● Materials provided:

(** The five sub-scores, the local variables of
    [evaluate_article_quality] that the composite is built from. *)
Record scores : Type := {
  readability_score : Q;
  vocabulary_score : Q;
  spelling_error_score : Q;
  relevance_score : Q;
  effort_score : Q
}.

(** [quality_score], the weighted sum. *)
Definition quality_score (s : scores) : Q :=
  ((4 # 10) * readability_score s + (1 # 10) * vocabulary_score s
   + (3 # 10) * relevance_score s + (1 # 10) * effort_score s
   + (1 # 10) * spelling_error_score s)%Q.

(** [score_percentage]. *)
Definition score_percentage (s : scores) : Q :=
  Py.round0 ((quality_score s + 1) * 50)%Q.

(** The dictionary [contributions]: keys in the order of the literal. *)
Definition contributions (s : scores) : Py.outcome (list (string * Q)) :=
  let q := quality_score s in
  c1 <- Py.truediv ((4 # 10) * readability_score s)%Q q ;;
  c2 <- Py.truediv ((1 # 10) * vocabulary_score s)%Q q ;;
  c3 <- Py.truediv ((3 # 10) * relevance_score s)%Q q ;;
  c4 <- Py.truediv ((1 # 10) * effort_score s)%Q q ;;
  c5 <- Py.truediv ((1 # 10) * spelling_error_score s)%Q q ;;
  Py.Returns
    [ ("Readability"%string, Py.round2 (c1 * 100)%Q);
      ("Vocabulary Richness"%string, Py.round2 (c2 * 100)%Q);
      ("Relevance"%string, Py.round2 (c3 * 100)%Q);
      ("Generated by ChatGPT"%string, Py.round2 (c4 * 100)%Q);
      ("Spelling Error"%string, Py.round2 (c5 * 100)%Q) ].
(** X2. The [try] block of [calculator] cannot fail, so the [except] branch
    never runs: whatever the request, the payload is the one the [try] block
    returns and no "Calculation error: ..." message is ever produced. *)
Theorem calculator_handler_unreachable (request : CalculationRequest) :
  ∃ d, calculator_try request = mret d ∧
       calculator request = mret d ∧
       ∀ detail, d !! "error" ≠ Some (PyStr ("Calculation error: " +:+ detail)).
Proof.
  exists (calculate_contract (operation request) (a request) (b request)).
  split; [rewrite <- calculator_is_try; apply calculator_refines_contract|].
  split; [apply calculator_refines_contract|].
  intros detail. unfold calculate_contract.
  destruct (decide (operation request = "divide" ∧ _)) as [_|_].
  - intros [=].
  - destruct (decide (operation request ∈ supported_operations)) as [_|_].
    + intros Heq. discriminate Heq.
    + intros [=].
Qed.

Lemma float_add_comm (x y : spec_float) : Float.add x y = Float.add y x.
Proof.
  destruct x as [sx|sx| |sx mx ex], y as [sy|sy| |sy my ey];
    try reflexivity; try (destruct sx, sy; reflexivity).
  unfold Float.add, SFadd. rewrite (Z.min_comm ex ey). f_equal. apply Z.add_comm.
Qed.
* * *
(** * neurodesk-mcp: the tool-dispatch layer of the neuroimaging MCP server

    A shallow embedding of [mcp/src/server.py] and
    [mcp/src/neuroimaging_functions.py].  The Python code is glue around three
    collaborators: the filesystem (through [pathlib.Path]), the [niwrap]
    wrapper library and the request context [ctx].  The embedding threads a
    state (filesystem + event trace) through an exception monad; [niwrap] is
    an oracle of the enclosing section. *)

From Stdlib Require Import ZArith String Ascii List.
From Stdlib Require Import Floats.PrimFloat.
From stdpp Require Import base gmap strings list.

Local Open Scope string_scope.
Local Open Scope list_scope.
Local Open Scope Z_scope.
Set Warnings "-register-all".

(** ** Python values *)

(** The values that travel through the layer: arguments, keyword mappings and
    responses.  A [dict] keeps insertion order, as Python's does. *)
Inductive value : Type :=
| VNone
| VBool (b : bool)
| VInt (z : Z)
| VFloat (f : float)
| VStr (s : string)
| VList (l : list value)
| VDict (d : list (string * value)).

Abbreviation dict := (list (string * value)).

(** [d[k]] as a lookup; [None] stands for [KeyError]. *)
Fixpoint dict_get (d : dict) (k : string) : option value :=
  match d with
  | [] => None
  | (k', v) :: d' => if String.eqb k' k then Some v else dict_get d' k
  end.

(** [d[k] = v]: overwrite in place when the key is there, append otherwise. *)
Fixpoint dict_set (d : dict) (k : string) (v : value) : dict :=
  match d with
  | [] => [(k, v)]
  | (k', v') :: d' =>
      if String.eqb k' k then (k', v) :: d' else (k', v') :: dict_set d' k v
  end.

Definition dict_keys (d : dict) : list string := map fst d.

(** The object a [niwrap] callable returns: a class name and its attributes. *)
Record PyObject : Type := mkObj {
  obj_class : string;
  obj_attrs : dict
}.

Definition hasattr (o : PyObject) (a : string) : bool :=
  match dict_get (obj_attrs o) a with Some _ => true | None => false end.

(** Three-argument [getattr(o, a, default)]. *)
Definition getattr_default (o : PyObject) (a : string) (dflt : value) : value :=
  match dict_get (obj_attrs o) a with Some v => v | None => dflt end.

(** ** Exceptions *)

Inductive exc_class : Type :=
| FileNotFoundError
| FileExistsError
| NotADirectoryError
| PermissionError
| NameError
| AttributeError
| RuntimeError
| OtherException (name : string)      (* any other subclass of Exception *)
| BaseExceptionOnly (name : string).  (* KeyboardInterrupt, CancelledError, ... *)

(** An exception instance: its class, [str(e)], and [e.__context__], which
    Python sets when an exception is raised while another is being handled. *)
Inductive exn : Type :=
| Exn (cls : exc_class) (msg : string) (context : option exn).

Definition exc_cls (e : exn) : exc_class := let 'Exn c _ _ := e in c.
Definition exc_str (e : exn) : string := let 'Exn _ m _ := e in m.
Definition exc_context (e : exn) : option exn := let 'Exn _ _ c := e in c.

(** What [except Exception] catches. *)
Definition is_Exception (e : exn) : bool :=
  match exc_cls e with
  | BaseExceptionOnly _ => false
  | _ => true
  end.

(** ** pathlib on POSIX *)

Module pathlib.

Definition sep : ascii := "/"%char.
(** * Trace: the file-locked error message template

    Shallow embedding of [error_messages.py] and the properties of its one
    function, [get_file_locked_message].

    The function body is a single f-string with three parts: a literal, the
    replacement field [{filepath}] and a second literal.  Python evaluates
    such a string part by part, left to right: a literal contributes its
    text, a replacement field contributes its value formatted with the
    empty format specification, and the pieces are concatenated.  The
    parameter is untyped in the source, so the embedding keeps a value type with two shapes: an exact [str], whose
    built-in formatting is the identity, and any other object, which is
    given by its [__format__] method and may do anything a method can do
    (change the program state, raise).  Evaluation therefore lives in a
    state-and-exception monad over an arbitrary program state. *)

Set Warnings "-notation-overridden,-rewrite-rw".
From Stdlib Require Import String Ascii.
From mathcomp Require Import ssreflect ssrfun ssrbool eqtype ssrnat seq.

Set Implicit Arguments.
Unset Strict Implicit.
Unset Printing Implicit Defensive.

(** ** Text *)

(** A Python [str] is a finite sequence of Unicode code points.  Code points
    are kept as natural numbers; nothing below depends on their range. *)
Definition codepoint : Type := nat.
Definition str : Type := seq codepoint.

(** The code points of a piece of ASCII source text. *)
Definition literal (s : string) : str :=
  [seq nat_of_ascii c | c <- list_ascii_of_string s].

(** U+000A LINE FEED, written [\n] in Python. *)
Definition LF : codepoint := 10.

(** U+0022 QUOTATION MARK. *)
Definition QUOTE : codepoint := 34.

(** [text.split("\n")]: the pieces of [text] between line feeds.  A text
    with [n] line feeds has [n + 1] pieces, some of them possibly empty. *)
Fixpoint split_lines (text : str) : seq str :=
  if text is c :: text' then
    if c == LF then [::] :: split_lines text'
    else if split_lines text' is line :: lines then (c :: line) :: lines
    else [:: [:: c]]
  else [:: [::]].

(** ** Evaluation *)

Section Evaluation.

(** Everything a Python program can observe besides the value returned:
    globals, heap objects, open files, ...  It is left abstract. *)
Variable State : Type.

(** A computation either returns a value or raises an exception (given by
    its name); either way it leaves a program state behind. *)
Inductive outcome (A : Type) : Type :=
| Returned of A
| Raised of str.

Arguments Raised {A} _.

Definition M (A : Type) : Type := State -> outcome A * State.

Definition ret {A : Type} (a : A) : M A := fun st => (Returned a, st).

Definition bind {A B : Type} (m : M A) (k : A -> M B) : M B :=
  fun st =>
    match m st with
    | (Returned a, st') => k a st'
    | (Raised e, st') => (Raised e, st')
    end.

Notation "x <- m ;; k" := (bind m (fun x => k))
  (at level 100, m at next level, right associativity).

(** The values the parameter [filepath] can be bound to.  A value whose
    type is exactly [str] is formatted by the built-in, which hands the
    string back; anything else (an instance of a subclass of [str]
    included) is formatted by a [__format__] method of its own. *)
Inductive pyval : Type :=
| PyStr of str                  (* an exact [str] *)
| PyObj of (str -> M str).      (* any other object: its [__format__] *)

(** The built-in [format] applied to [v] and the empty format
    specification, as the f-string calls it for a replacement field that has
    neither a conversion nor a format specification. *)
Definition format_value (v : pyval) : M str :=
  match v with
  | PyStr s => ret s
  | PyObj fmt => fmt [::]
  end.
==
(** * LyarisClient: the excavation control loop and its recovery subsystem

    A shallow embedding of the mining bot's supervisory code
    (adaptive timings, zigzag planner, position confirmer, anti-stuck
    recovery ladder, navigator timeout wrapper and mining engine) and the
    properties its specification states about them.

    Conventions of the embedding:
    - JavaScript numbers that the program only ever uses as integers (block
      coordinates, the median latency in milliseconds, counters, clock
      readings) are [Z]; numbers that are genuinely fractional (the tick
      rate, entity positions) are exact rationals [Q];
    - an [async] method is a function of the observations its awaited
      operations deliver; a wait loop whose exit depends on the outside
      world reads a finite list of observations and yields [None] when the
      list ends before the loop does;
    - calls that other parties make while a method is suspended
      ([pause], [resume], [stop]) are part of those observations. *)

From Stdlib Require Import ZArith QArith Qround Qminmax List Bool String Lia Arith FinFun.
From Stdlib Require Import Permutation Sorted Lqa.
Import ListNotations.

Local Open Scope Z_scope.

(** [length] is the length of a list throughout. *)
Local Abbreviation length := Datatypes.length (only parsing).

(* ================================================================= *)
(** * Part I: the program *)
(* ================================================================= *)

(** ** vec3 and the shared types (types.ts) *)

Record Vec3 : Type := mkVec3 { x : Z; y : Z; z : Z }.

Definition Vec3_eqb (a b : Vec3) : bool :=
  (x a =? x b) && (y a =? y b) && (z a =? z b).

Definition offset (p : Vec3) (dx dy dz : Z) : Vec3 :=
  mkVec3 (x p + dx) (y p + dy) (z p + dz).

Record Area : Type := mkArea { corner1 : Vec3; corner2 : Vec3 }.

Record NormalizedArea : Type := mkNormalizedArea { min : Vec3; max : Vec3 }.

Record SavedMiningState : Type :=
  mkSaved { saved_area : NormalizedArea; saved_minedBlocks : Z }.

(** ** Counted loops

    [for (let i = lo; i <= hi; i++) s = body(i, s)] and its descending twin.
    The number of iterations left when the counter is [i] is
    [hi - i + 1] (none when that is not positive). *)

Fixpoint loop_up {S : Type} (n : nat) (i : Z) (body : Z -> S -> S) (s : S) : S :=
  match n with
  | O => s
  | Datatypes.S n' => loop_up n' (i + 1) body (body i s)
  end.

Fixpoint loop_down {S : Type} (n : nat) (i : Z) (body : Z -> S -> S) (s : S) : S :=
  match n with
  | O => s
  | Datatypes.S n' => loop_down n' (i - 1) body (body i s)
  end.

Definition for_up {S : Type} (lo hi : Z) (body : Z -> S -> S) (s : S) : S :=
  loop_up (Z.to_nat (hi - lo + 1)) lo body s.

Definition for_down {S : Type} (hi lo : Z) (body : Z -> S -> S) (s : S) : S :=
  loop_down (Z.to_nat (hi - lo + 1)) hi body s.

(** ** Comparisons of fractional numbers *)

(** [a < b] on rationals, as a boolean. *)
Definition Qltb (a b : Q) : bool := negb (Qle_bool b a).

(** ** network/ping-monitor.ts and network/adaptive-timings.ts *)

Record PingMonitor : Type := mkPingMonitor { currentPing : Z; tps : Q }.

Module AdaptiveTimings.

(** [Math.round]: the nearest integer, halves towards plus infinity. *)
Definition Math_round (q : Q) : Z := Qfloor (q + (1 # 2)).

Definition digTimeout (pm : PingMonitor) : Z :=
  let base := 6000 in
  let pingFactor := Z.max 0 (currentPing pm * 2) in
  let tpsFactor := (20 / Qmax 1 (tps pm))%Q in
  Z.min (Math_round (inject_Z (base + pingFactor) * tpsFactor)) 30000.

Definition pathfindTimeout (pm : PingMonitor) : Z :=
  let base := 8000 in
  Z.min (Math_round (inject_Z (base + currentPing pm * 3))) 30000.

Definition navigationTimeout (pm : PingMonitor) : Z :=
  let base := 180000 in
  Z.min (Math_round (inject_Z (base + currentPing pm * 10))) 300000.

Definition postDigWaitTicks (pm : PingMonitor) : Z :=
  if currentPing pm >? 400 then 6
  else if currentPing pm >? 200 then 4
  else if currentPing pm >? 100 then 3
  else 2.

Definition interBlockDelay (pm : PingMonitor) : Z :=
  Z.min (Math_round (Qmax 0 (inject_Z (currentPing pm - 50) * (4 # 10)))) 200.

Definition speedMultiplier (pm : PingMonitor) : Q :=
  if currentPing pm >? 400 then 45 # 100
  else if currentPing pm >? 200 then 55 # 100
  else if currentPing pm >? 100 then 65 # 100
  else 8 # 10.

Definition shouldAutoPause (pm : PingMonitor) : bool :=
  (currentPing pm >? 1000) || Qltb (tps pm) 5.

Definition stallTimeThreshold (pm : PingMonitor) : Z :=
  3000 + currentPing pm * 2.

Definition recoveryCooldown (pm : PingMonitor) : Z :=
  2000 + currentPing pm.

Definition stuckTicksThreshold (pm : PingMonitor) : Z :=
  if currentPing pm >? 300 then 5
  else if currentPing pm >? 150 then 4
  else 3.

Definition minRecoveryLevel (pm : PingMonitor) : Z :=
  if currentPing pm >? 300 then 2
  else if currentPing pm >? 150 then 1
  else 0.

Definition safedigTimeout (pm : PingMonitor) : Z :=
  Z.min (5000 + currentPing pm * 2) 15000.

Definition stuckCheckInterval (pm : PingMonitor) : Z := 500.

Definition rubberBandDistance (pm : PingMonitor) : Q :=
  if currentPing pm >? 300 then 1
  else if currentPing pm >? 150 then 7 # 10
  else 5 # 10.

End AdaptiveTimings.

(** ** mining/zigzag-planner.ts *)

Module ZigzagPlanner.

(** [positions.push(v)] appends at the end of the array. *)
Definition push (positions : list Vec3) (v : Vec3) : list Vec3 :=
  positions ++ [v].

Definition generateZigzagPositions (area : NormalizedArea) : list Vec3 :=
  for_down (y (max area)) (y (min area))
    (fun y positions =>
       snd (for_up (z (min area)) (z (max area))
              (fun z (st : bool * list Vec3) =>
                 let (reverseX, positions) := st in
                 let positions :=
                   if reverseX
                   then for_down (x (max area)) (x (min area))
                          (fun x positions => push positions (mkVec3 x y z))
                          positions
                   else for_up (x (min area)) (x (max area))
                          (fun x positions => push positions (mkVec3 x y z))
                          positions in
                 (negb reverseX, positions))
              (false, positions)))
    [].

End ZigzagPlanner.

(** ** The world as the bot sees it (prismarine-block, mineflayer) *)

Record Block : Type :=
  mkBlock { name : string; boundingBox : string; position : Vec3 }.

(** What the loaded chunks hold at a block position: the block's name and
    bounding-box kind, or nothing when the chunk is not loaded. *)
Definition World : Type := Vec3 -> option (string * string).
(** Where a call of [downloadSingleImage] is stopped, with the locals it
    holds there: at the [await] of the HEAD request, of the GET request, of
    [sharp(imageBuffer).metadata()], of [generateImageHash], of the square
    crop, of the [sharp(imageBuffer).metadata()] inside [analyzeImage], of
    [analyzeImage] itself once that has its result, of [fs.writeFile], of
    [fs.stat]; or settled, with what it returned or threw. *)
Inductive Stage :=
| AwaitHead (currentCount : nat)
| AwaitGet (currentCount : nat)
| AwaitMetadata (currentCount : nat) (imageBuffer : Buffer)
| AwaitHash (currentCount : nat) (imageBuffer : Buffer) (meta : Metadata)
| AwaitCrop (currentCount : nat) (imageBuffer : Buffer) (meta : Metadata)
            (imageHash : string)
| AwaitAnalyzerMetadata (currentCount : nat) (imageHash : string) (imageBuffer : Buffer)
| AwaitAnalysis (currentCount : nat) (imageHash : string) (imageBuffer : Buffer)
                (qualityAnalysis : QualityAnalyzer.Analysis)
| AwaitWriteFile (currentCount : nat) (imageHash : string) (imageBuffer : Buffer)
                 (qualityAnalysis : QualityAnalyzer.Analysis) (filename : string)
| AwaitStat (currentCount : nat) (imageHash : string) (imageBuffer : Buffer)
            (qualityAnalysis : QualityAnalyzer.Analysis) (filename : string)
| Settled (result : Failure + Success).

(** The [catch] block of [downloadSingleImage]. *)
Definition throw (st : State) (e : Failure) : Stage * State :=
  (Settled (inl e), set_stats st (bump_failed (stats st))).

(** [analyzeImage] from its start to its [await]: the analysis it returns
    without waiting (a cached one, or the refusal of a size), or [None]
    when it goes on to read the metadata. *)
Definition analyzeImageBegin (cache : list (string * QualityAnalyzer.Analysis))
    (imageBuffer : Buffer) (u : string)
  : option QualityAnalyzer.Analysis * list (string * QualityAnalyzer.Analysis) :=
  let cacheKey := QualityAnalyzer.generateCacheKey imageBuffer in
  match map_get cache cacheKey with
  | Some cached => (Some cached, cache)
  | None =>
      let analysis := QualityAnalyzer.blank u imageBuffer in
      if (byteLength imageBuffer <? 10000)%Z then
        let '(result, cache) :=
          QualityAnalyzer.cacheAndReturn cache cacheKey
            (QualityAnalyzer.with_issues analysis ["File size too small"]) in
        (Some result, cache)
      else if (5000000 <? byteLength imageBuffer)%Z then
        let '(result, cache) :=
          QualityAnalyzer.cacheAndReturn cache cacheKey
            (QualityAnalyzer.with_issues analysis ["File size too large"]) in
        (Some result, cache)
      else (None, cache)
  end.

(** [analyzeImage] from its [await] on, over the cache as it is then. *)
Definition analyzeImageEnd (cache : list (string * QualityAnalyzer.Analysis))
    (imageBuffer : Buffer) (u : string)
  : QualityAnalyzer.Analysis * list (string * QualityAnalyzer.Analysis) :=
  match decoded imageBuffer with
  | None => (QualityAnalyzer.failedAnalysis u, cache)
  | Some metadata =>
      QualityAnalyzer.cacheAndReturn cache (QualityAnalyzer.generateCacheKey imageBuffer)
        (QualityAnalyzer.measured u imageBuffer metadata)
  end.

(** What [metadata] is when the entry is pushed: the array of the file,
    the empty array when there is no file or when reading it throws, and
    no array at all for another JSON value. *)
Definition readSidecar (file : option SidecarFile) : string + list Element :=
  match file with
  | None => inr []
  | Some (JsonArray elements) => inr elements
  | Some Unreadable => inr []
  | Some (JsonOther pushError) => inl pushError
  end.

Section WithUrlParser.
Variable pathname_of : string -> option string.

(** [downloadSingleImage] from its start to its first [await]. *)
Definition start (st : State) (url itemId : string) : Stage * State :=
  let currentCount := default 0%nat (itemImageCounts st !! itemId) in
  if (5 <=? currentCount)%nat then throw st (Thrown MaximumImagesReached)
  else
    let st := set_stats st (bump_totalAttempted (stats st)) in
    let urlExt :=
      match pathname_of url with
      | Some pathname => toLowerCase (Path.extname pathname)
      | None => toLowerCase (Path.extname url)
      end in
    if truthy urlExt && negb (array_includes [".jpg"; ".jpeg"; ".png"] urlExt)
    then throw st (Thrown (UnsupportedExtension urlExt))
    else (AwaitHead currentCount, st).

● What is required: In the entries above, one line contains "Record SavedMiningState : Type" and another contains "Definition navigationTimeout (pm". Reproduce exactly those two lines and the lines between them, nothing else.

● Task output:
Record SavedMiningState : Type :=
  mkSaved { saved_area : NormalizedArea; saved_minedBlocks : Z }.

(** ** Counted loops

    [for (let i = lo; i <= hi; i++) s = body(i, s)] and its descending twin.
    The number of iterations left when the counter is [i] is
    [hi - i + 1] (none when that is not positive). *)

Fixpoint loop_up {S : Type} (n : nat) (i : Z) (body : Z -> S -> S) (s : S) : S :=
  match n with
  | O => s
  | Datatypes.S n' => loop_up n' (i + 1) body (body i s)
  end.

Fixpoint loop_down {S : Type} (n : nat) (i : Z) (body : Z -> S -> S) (s : S) : S :=
  match n with
  | O => s
  | Datatypes.S n' => loop_down n' (i - 1) body (body i s)
  end.

Definition for_up {S : Type} (lo hi : Z) (body : Z -> S -> S) (s : S) : S :=
  loop_up (Z.to_nat (hi - lo + 1)) lo body s.

Definition for_down {S : Type} (hi lo : Z) (body : Z -> S -> S) (s : S) : S :=
  loop_down (Z.to_nat (hi - lo + 1)) hi body s.

(** ** Comparisons of fractional numbers *)

(** [a < b] on rationals, as a boolean. *)
Definition Qltb (a b : Q) : bool := negb (Qle_bool b a).

(** ** network/ping-monitor.ts and network/adaptive-timings.ts *)

Record PingMonitor : Type := mkPingMonitor { currentPing : Z; tps : Q }.

Module AdaptiveTimings.

(** [Math.round]: the nearest integer, halves towards plus infinity. *)
Definition Math_round (q : Q) : Z := Qfloor (q + (1 # 2)).

Definition digTimeout (pm : PingMonitor) : Z :=
  let base := 6000 in
  let pingFactor := Z.max 0 (currentPing pm * 2) in
  let tpsFactor := (20 / Qmax 1 (tps pm))%Q in
  Z.min (Math_round (inject_Z (base + pingFactor) * tpsFactor)) 30000.

Definition pathfindTimeout (pm : PingMonitor) : Z :=
  let base := 8000 in
  Z.min (Math_round (inject_Z (base + currentPing pm * 3))) 30000.

Definition navigationTimeout (pm : PingMonitor) : Z :=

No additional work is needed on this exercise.